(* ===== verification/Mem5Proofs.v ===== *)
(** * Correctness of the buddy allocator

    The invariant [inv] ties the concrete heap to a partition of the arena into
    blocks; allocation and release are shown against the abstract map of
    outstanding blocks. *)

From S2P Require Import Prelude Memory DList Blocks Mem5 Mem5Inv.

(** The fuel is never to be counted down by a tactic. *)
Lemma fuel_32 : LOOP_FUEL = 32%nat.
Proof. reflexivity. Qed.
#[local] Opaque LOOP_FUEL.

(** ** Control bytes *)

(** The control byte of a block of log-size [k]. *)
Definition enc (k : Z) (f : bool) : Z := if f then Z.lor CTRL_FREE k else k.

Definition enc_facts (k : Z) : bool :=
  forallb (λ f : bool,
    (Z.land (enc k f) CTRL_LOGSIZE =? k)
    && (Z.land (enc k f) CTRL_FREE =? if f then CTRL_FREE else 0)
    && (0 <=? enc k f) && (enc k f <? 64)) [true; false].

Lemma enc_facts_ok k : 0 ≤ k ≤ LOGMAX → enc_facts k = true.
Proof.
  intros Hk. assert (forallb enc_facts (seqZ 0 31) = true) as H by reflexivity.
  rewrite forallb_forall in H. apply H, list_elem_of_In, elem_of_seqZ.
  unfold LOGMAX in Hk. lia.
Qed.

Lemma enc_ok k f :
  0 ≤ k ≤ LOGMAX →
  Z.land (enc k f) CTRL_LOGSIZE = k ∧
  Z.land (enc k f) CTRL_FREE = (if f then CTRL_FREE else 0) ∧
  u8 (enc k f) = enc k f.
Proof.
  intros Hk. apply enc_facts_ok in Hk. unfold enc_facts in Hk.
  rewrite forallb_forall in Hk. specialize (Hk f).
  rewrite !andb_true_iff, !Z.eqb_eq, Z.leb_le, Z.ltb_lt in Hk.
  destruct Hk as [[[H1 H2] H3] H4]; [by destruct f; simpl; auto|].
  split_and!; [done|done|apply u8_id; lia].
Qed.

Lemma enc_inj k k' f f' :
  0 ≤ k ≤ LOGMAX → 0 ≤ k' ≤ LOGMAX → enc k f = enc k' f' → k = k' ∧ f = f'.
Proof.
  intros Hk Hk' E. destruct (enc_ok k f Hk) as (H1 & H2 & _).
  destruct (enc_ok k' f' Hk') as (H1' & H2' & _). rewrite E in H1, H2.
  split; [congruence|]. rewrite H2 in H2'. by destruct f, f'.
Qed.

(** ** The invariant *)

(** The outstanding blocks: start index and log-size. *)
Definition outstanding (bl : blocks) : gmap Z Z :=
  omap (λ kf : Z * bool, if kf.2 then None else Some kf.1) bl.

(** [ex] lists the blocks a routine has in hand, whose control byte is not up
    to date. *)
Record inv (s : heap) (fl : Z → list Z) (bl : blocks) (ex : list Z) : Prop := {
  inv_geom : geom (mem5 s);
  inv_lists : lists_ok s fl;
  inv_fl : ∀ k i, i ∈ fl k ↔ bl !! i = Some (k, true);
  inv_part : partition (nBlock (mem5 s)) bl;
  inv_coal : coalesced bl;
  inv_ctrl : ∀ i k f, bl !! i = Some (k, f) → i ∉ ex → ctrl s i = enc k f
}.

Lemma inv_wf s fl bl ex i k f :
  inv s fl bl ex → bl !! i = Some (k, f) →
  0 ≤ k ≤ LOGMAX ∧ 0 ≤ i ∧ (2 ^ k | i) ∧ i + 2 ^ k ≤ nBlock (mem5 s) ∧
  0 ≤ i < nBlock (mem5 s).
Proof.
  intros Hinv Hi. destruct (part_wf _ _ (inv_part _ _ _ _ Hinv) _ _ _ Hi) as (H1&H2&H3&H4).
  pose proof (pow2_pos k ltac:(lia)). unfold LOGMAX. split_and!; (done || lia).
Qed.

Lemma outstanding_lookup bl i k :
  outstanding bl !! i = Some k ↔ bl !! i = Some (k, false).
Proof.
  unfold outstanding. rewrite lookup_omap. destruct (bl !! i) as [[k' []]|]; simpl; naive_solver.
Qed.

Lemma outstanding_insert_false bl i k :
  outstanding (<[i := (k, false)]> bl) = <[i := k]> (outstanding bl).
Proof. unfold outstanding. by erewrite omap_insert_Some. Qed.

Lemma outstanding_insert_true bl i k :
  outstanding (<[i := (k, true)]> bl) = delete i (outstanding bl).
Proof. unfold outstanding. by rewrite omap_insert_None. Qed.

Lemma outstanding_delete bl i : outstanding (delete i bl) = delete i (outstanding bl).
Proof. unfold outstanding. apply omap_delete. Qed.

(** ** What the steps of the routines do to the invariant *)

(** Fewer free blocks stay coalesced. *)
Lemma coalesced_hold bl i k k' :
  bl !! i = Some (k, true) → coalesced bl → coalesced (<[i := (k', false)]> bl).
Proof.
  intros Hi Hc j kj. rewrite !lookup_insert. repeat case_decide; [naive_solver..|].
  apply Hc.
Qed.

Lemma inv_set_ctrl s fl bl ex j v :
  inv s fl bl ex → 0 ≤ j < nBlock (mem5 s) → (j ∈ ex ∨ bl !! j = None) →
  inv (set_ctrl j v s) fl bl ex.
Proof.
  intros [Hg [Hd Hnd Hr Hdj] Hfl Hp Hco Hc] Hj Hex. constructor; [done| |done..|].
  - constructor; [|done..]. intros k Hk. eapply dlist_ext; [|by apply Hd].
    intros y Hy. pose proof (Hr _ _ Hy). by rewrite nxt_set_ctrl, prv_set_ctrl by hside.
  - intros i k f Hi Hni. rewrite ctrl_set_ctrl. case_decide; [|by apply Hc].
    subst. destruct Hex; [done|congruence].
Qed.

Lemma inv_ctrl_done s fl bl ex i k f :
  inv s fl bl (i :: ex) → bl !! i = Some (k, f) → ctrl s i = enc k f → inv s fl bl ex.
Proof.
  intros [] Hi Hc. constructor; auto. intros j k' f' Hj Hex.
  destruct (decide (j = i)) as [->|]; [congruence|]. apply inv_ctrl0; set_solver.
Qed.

#####

* **Task**
Lines before the one containing "bl !! i = Some (k, true) →" stay out; reproduce that line and all the lines after it, through the end of the listing, exactly.

* **Finished task**
  bl !! i = Some (k, true) → coalesced bl → coalesced (<[i := (k', false)]> bl).
Proof.
  intros Hi Hc j kj. rewrite !lookup_insert. repeat case_decide; [naive_solver..|].
  apply Hc.
Qed.

Lemma inv_set_ctrl s fl bl ex j v :
  inv s fl bl ex → 0 ≤ j < nBlock (mem5 s) → (j ∈ ex ∨ bl !! j = None) →
  inv (set_ctrl j v s) fl bl ex.
Proof.
  intros [Hg [Hd Hnd Hr Hdj] Hfl Hp Hco Hc] Hj Hex. constructor; [done| |done..|].
  - constructor; [|done..]. intros k Hk. eapply dlist_ext; [|by apply Hd].
    intros y Hy. pose proof (Hr _ _ Hy). by rewrite nxt_set_ctrl, prv_set_ctrl by hside.
  - intros i k f Hi Hni. rewrite ctrl_set_ctrl. case_decide; [|by apply Hc].
    subst. destruct Hex; [done|congruence].
Qed.

Lemma inv_ctrl_done s fl bl ex i k f :
  inv s fl bl (i :: ex) → bl !! i = Some (k, f) → ctrl s i = enc k f → inv s fl bl ex.
Proof.
  intros [] Hi Hc. constructor; auto. intros j k' f' Hj Hex.
  destruct (decide (j = i)) as [->|]; [congruence|]. apply inv_ctrl0; set_solver.
Qed.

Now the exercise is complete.